Friday, November 21, 2008
1 Medium Gobi/Cauliflower - cut into florets
1/2 cup Cornflour
1/2 cup All Purpose Flour/Maida
2 Tbsp Soy Chili Sauce
2 Tbsp Green Chili Sauce
1 tsp hot Red Chili Powder
3 Tbsp Tomato sauce
1/2 Capsicum- Sliced lengthwise
1 Big Onion -Sliced
1 tsp Butter -melted
4 Garlic Cloves- Chopped finely
1 Tbsp Ginger-Garlic-Green chili paste
2 Green chilies - Chopped finely
1/2 inch Ginger- Sliced into thin strips
Oil for deep frying
* Mix cornflour+ maida + Garlic-Green chili paste + melted hot butter+ salt( as per taste) along with little warm water to make a thick paste.
* Dip Cauliflower florets into this paste and deep fry them until golden brown and set them aside.

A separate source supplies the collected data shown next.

(** C7. The roster table lists the roster entries (all of them, none
    twice) in ascending order of the key (date, shift), both components
    compared as strings: an earlier date string first, and for two entries
    of one date the one whose shift label is the smaller string first.
    As strings "Evening" < "Morning" < "Night", so three entries of one
    date added as Morning, Evening, Night (the order of the shift select
    box) are listed as Evening, Morning, Night. *)
Theorem roster_table_string_order :
  (∀ ss,
      StronglySorted (λ a b, roster_le a b = true) (rows (roster_table ss))
      ∧ rows (roster_table ss) ≡ₚ rows (roster ss))
  ∧ (∀ a b,
      roster_le a b = true
      ↔ str_compare (Roster.date a) (Roster.date b) = Lt
        ∨ Roster.date a = Roster.date b
          ∧ str_compare (Roster.shift a) (Roster.shift b) ≠ Gt)
  ∧ str_compare (py "Evening") (py "Morning") = Lt
  ∧ str_compare (py "Morning") (py "Night") = Lt
  ∧ SHIFT_OPTIONS = [py "Morning"; py "Evening"; py "Night"]
  ∧ (∀ rdate doc1 doc2 doc3 ss,
      rows (roster ss) = [] →
      map Roster.shift
        (rows (roster_table
                 (add_to_roster rdate (py "Night") doc3
                    (add_to_roster rdate (py "Evening") doc2
                       (add_to_roster rdate (py "Morning") doc1 ss)))))
      = [py "Evening"; py "Morning"; py "Night"]).
Proof.
  split_and!; try done.
  - intros ss. destruct (sort_values_rows roster_le roster_le_total (roster ss)) as [Hs Hp].
    split; [|done].
    apply Sorted_StronglySorted; [|done].
    intros a b c. apply roster_le_trans.
  - intros a b. unfold roster_le.
    destruct (str_compare (Roster.date a) (Roster.date b)) eqn:E.
    + apply str_compare_eq in E.
      destruct (str_compare (Roster.shift a) (Roster.shift b)).
      * split; [intros _; by right | done].
      * split; [intros _; by right | done].
      * split; [done | intros [?|[_ ?]]; done].
    + split; [by left | done].
    + split; [done|]. intros [?|[Heq _]]; [done|].
      rewrite Heq, str_compare_refl in E. done.
  - intros rdate doc1 doc2 doc3 ss Hempty.
    unfold roster_table, add_to_roster, sort_values.
    generalize (isoformat rdate). intros d. simpl. rewrite Hempty. simpl.
    unfold roster_le. simpl. by repeat (rewrite !str_compare_refl; simpl).
Qed.


(* ===================================================================== *)
(** ** No run of a session raises *)
(* ===================================================================== *)

(** X1. In every state a session reaches, whatever page is shown and
    whatever button is clicked, the run the user interface starts
    completes: no [KeyError] for a missing sub-collection of the active
    profile, no [ValueError] from the profile select box. The state it
    leaves is coherent again. *)
Theorem reachable_run_completes ss i
    (Hreach : reachable ss) (Hui : from_ui ss i = true) :
  ∃ ss', run i (stored ss) = Ok ss' ∧ coherent ss' ∧ reachable ss'.
Proof.
  destruct (page_coherent i ss (reachable_coherent _ Hreach) Hui) as (ss' & Hpage & Hc).
  assert (run i (stored ss) = Ok ss') as Hrun.
  { unfold run. by rewrite init_state_stored. }
  exists ss'. split_and!; [done | done |].
  apply (reachable_step ss); [done|]. by apply (step_run _ _ i).
Qed.

(** X1 on a new session, "Add Entry" clicked with the default values. *)
Lemma reachable_run_completes_witness :
  ∃ ss', run (ConsumerPage sam_typed (Some BtnAddEntry)) (stored initial) = Ok ss'
         ∧ coherent ss' ∧ reachable ss'.
Proof.
  apply (reachable_run_completes initial (ConsumerPage sam_typed (Some BtnAddEntry))).
  - apply reachable_initial.
  - vm_compute. reflexivity.
Defined.

(* ===================================================================== *)
(** ** Text to list and back *)
(* ===================================================================== *)

Lemma split_no_sep sep s : sep ∉ s → split sep s = [s].
Proof.
  induction s as [|c s IH]; simpl; [done|].
  rewrite not_elem_of_cons. intros [Hne Hs].
  destruct (N.eqb_spec c sep) as [->|_]; [done|]. by rewrite IH.
Qed.

Lemma split_app sep a b : sep ∉ a → split sep (a ++ sep :: b) = a :: split sep b.
Proof.
  induction a as [|c a IH]; simpl.
  - intros _. by rewrite N.eqb_refl.
  - rewrite not_elem_of_cons. intros [Hne Ha].
    destruct (N.eqb_spec c sep) as [->|_]; [done|]. by rewrite IH.
Qed.

Lemma lstrip_id s : (∀ c, head s = Some c → is_space c = false) → lstrip s = s.
Proof. destruct s as [|c s]; simpl; [done|]. intros H. by rewrite (H c). Qed.

Lemma head_rev_last {A} (l : list A) : head (rev l) = last l.
Proof. rewrite <- (rev_involutive l) at 2. symmetry. apply last_rev_head. Qed.

Lemma rstrip_id s : (∀ c, last s = Some c → is_space c = false) → rstrip s = s.
Proof.
  intros H. unfold rstrip. rewrite lstrip_id; [apply rev_involutive|].
  intros c. rewrite head_rev_last. apply H.
Qed.

Lemma strip_strip s : strip (strip s) = strip s.
Proof.
  destruct (strip_spec s) as (pre & post & _ & _ & _ & Hhead & Hlast).
  unfold strip at 1. by rewrite lstrip_id, rstrip_id.
Qed.

Lemma strip_keeps_out c s : c ∉ s → c ∉ strip s.
Proof.
  destruct (strip_spec s) as (pre & post & Hs & _). intros Hc Hin. apply Hc.
  rewrite Hs, !elem_of_app. auto.
Qed.

Lemma strip_nonempty_clean frags :
  Forall (λ frag, comma ∉ frag) frags → Forall clean (strip_nonempty frags).
Proof.
  induction 1 as [|x frags Hx _ IH]; simpl; [done|].
  destruct (strip x) as [|c t] eqn:E; simpl; [done|].
  apply Forall_cons. split; [|done]. rewrite <- E. split_and!.
  - by rewrite E.
  - by apply strip_keeps_out.
  - apply strip_strip.
Qed.

Lemma comma_list_clean text : Forall clean (comma_list text).
Proof. apply strip_nonempty_clean. by destruct (split_join comma text). Qed.

Lemma comma_list_space s : comma_list (32%N :: s) = comma_list s.
Proof.
  unfold comma_list. simpl.
  pose proof (split_nonempty comma s) as Hs.
  destruct (split comma s) as [|frag frags]; [done|]. done.
Qed.

Lemma comma_list_join l : Forall clean l → comma_list (join COMMA_SPACE l) = l.
Proof.
  induction 1 as [|x l (Hne & Hcomma & Hstrip) Hl IH]; [done|].
  destruct l as [|y l].
  - simpl. unfold comma_list. rewrite split_no_sep by done. simpl.
    rewrite Hstrip. by destruct x.
  - change (join COMMA_SPACE (x :: y :: l))
      with (x ++ comma :: 32%N :: join COMMA_SPACE (y :: l)).
    unfold comma_list. rewrite split_app by done.
    change (strip_nonempty (x :: ?r)) with
      (if truthy (strip x) then strip x :: strip_nonempty r else strip_nonempty r).
    rewrite Hstrip. destruct x as [|c x]; [done|]. simpl truthy. cbv iota.
    f_equal. change (strip_nonempty (split comma ?t)) with (comma_list t).
    by rewrite comma_list_space.
Qed.








(* ===================================================================== *)
(** ** Lists of a session are clean *)
(* ===================================================================== *)

Lemma clean_lists_initial : clean_lists initial.
Proof.
  split; intros name x; unfold initial, _init_state; simpl;
    intros [_ <-]%lookup_singleton_Some; by repeat constructor.
Qed.

Lemma clean_lists_passport k a b c ss :
  clean_lists ss → Forall clean a → Forall clean b → Forall clean c →
  clean_lists (set_passport (<[k := Passport.mk a b c]> (passport ss)) ss).
Proof.
  intros [Hp Hm] Ha Hb Hc. split; [|done]. simpl. intros name p.
  rewrite lookup_insert_Some. intros [[_ <-]|[_ Hl]]; [done | by eapply Hp].
Qed.

Lemma clean_lists_meds k l ss :
  clean_lists ss → Forall clean l →
  clean_lists (set_meds (<[k := l]> (meds ss)) ss).
Proof.
  intros [Hp Hm] Hl. split; [done|]. simpl. intros name m.
  rewrite lookup_insert_Some. intros [[_ <-]|[_ Hk]]; [done | by eapply Hm].
Qed.

Lemma clean_lists_same ss ss' :
  passport ss' = passport ss → meds ss' = meds ss → clean_lists ss → clean_lists ss'.
Proof. unfold clean_lists. by intros -> ->. Qed.

Lemma add_profile_clean new_name ss : clean_lists ss → clean_lists (add_profile new_name ss).
Proof.
  intros [Hp Hm]. unfold add_profile. destruct (truthy new_name && _); [|done].
  split; simpl; intros name x; rewrite lookup_insert_Some.
  - intros [[_ <-]|[_ Hl]]; [done | by eapply Hp].
  - intros [[_ <-]|[_ Hl]]; [done | by eapply Hm].
Qed.

Lemma page_clean i ss ss' : clean_lists ss → page i ss = Ok ss' → clean_lists ss'.
Proof.
  intros Hc Hpage. destruct i as [w submitted now | w b | w b now]; simpl in Hpage.
  - injection Hpage as <-.
    destruct (home_page_frame w submitted now ss) as (_ & _ & _ & Hm & _ & Hp & _).
    by apply (clean_lists_same ss).
  - apply consumer_page_Ok in Hpage.
    assert (clean_lists (set_active_profile (w_active w) ss)) as Hc1
      by by apply (clean_lists_same ss).
    destruct b as [[]|]; simpl in Hpage; try (injection Hpage as <-); try done.
    + by apply add_profile_clean.
    + apply clean_lists_passport; try done; apply comma_list_clean.
    + apply clean_lists_meds; [done | apply comma_list_clean].
    + apply add_entry_Ok in Hpage as (df & _ & ->). by apply (clean_lists_same ss).
  - injection Hpage as <-.
    destruct (hospital_page_frame w b now ss) as (_ & _ & _ & Hm & _ & Hp).
    by apply (clean_lists_same ss).
Qed.

Lemma reachable_clean ss : reachable ss → clean_lists ss.
Proof.
  induction 1 as [|ss ss' _ IH [i _ Hrun]]; [apply clean_lists_initial|].
  unfold run in Hrun. rewrite init_state_stored in Hrun. by eapply page_clean.
Qed.

Lemma set_active_profile_same ss : set_active_profile (active_profile ss) ss = ss.
Proof. by destruct ss. Qed.

Lemma update_passport_shown ss imms alls cond :
  clean_lists ss → passport_fields ss = Ok (imms, alls, cond) →
  update_passport imms alls cond ss = ss.
Proof.
  intros [Hp _]. unfold passport_fields.
  intros (p & Hl%getitem_Ok & [= <- <- <-])%bind_Ok.
  destruct (Hp _ _ Hl) as (Hi & Ha & Hc).
  unfold update_passport. rewrite !comma_list_join by done.
  rewrite insert_id; [by destruct ss | by destruct p].
Qed.

Lemma save_med_list_shown ss meds_str :
  clean_lists ss → meds_field ss = Ok meds_str → save_med_list meds_str ss = ss.
Proof.
  intros [_ Hm]. unfold meds_field.
  intros (m & Hl%getitem_Ok & [= <-])%bind_Ok.
  unfold save_med_list. rewrite comma_list_join by by eapply Hm.
  rewrite insert_id; [by destruct ss | done].
Qed.

(** X3. In a state a session reaches, clicking "Update Passport" or "Save
    Med List" with the fields left as the page displays them (the stored
    lists joined with ", ") changes nothing at all: the run completes and
    the session is the one it started from. *)
Theorem unedited_fields_resubmit ss w
    (Hreach : reachable ss) (Hw : untouched ss w) :
  consumer_page w (Some BtnUpdatePassport) ss = Ok ss
  ∧ consumer_page w (Some BtnSaveMedList) ss = Ok ss.
Proof.
  destruct Hw as (Ha & Hp & Hm).
  pose proof (reachable_coherent _ Hreach) as Hc.
  pose proof (reachable_clean _ Hreach) as Hcl.
  assert (w_active w ∈ dom (profiles ss)) as Hin.
  { rewrite Ha. by destruct Hc as (_ & _ & _ & _ & ?). }
  split.
  - destruct (consumer_page_coherent w (Some BtnUpdatePassport) ss Hc Hin)
      as (ss' & Hrun & _).
    rewrite Hrun. apply consumer_page_Ok in Hrun. simpl in Hrun.
    rewrite Ha, set_active_profile_same in Hrun.
    rewrite update_passport_shown in Hrun by done. done.
  - destruct (consumer_page_coherent w (Some BtnSaveMedList) ss Hc Hin)
      as (ss' & Hrun & _).
    rewrite Hrun. apply consumer_page_Ok in Hrun. simpl in Hrun.
    rewrite Ha, set_active_profile_same in Hrun.
    rewrite save_med_list_shown in Hrun by done. done.
Qed.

* Now in a kadai heat little oil and fry onions till transparent.
* To this add chopped garlic cloves and fry them until transparent.
* Now add green chilies and ginger and then add in capsicum and fry them for a min.Note that capsicum should still remain crispy.
* Now add soy sauce+ chili sauce+ tomato sauce+ red chili powder and saute it for a few secs.
* To this add about 3 tbsp of water and the above fried and cooled gobi bajias.( Tip: Bajias should not be hot here. This is to maintain the crispiness even after added to the sauce mixture)
* Garnish with fresh coriander leaves and serve hot.